(DESCRIPTION OF THE TASK): Report every line in the records below that holds the word "assert".

Stored data:
[Start of Attachment]
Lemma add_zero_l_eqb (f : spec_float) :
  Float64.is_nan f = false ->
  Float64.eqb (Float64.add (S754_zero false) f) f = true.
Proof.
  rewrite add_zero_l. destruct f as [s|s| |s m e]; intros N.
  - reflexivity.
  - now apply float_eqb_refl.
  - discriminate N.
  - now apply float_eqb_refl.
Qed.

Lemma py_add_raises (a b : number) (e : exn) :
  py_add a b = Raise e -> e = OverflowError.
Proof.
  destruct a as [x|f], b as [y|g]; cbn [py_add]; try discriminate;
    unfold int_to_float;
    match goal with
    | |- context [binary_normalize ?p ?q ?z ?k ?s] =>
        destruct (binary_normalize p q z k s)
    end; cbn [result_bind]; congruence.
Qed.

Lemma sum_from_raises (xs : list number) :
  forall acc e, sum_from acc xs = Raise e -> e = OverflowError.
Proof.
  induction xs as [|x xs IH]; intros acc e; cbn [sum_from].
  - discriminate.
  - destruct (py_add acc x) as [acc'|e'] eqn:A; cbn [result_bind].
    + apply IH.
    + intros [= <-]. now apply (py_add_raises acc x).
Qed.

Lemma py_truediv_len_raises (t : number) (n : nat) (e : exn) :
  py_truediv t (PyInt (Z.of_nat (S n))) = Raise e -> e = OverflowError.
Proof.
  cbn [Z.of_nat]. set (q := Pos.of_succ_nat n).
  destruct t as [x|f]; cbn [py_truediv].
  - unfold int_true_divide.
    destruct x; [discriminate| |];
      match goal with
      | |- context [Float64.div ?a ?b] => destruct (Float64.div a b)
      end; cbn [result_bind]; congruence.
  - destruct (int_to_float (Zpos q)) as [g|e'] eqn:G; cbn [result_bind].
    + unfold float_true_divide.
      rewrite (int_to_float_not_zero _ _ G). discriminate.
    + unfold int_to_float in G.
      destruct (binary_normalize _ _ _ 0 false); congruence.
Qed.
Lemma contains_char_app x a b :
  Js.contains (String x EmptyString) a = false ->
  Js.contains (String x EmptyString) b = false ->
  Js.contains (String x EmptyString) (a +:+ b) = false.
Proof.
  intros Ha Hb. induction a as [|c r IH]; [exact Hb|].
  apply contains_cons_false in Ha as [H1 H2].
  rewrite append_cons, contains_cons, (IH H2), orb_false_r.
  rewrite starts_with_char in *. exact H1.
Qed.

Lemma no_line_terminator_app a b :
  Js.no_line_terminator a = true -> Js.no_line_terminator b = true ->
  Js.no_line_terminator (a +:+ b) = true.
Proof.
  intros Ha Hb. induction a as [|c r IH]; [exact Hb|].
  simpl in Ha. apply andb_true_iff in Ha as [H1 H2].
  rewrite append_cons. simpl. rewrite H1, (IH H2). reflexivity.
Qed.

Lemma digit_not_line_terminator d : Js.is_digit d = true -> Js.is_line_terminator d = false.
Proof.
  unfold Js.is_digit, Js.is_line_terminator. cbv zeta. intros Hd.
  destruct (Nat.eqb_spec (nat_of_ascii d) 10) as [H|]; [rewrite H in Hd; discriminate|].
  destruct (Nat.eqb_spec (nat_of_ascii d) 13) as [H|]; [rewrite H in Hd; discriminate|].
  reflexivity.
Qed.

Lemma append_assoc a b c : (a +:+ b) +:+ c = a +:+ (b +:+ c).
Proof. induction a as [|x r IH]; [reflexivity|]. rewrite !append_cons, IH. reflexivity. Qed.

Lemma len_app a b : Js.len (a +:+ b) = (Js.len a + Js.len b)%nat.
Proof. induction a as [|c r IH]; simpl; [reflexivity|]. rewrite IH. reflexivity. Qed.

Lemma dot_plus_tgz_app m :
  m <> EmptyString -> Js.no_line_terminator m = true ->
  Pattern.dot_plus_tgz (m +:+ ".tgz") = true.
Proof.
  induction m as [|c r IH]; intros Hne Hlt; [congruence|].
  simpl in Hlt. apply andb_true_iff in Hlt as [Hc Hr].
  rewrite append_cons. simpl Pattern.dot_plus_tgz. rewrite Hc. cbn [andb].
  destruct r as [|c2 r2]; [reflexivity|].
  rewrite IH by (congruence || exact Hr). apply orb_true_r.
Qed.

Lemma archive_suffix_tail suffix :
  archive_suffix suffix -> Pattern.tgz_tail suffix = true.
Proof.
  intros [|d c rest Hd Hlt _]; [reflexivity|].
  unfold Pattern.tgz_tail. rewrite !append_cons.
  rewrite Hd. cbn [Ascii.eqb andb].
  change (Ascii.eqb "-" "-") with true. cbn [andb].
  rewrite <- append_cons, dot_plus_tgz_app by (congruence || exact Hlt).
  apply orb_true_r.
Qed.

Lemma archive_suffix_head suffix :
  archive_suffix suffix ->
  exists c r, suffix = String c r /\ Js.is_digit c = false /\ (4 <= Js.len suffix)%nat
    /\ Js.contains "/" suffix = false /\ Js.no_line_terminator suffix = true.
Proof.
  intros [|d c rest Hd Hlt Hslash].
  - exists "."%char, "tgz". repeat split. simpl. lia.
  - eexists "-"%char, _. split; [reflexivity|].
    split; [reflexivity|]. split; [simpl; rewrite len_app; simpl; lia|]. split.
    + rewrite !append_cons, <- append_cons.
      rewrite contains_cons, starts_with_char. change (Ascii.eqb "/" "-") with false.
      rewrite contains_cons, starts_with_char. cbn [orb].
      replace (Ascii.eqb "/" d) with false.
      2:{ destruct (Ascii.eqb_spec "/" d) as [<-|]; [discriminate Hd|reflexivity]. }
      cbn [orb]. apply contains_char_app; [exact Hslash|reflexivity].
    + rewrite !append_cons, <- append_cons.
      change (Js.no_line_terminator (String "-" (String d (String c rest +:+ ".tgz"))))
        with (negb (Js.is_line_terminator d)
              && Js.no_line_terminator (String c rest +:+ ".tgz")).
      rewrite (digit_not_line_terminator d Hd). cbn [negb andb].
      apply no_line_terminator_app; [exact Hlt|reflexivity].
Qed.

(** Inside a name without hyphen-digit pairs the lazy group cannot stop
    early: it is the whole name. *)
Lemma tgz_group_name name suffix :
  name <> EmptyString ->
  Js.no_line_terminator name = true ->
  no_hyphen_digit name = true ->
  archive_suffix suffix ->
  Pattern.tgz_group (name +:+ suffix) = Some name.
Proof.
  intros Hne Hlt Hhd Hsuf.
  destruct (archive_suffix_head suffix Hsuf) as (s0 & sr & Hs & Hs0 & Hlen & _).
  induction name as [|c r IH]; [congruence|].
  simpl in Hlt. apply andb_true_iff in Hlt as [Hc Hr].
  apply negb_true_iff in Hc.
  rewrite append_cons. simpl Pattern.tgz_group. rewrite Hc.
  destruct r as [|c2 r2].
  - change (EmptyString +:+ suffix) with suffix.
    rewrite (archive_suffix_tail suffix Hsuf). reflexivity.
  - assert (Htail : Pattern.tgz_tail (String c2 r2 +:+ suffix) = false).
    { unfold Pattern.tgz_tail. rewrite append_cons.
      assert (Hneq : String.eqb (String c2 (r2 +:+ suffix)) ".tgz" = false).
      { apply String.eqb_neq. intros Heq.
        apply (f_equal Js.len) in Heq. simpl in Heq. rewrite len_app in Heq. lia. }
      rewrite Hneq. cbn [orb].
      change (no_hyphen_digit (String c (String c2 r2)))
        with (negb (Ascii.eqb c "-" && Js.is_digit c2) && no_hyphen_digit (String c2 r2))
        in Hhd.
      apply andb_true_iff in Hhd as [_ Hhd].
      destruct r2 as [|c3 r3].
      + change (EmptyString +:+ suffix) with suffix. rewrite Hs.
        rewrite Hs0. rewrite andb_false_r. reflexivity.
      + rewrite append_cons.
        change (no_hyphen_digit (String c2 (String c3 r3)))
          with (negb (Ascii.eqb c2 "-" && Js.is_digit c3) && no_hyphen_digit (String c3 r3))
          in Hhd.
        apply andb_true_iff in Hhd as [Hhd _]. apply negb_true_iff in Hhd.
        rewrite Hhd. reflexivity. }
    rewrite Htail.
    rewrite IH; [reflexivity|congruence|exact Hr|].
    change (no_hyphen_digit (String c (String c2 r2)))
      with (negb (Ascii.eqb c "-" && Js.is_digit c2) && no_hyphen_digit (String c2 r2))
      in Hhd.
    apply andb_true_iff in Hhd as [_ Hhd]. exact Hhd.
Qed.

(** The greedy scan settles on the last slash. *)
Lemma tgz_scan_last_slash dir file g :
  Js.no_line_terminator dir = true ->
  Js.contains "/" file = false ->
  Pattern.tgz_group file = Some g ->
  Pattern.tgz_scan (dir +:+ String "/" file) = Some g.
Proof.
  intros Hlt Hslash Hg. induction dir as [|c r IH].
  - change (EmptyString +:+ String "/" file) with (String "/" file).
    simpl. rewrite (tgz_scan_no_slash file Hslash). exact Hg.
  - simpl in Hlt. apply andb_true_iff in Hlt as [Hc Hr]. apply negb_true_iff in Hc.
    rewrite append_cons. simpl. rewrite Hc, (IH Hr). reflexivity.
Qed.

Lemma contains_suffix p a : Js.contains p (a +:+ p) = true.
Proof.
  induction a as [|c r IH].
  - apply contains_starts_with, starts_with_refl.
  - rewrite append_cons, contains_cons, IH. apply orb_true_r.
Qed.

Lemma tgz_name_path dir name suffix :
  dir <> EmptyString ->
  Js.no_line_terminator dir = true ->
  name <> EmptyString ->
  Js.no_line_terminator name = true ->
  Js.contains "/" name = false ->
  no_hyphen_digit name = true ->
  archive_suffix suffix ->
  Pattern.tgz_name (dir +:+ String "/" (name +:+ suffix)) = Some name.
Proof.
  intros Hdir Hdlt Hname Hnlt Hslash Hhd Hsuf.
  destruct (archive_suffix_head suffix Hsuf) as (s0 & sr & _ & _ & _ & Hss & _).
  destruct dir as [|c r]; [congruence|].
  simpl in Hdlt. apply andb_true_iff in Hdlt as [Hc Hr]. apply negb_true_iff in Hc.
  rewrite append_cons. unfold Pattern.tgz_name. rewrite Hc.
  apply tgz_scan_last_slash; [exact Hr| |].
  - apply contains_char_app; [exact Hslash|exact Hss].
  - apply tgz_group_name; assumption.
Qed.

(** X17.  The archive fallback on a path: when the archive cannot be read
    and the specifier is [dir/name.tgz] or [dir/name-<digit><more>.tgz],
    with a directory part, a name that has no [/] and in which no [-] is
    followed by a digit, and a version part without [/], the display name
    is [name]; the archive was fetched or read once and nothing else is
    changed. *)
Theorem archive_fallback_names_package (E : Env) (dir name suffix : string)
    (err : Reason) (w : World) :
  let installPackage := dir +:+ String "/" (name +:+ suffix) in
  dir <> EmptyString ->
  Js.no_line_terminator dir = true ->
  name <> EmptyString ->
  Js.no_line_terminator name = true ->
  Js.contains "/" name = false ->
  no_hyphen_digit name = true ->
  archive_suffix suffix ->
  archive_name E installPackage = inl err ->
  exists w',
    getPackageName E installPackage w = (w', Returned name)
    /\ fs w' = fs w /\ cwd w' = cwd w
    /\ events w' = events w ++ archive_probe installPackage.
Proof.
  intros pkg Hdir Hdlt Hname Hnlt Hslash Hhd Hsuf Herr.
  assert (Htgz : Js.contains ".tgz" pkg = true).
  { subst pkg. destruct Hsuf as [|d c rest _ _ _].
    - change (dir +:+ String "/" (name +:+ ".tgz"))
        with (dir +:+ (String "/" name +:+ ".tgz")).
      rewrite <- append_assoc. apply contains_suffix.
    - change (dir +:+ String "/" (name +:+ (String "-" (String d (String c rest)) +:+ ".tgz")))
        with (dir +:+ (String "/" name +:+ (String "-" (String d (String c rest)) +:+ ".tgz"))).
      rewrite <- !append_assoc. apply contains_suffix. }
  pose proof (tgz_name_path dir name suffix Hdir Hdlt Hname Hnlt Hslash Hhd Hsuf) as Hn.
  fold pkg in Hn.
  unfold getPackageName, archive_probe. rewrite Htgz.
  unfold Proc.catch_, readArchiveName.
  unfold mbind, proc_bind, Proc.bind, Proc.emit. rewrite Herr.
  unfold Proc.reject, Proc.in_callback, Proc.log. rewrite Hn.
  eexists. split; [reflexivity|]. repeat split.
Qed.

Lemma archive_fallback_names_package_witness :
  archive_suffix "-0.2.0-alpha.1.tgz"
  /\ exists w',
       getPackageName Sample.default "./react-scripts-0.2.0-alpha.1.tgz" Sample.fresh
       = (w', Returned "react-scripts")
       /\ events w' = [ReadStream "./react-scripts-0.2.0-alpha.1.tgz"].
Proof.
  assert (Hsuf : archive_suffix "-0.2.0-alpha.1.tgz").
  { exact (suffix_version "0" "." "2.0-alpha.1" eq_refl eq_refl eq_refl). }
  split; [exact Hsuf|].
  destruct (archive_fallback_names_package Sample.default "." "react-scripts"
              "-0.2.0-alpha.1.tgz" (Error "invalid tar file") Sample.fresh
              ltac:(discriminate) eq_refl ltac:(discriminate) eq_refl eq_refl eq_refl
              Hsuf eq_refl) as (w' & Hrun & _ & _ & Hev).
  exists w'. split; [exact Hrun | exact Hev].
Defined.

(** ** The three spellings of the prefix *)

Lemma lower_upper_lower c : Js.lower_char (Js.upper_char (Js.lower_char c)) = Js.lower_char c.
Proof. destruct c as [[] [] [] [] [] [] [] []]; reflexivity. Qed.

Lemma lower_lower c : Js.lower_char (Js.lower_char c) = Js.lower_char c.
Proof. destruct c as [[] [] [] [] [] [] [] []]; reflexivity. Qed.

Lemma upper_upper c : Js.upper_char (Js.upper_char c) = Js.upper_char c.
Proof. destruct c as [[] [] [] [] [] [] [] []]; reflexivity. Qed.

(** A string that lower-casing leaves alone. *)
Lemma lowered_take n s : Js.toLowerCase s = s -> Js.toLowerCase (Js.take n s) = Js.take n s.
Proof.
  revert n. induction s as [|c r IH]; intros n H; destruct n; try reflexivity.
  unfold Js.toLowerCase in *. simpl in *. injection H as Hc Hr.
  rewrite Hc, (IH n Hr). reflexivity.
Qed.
[End of Attachment]
(EXERCISE ANSWER):
  - assert (Htail : Pattern.tgz_tail (String c2 r2 +:+ suffix) = false).
      assert (Hneq : String.eqb (String c2 (r2 +:+ suffix)) ".tgz" = false).
  assert (Htgz : Js.contains ".tgz" pkg = true).
  assert (Hsuf : archive_suffix "-0.2.0-alpha.1.tgz").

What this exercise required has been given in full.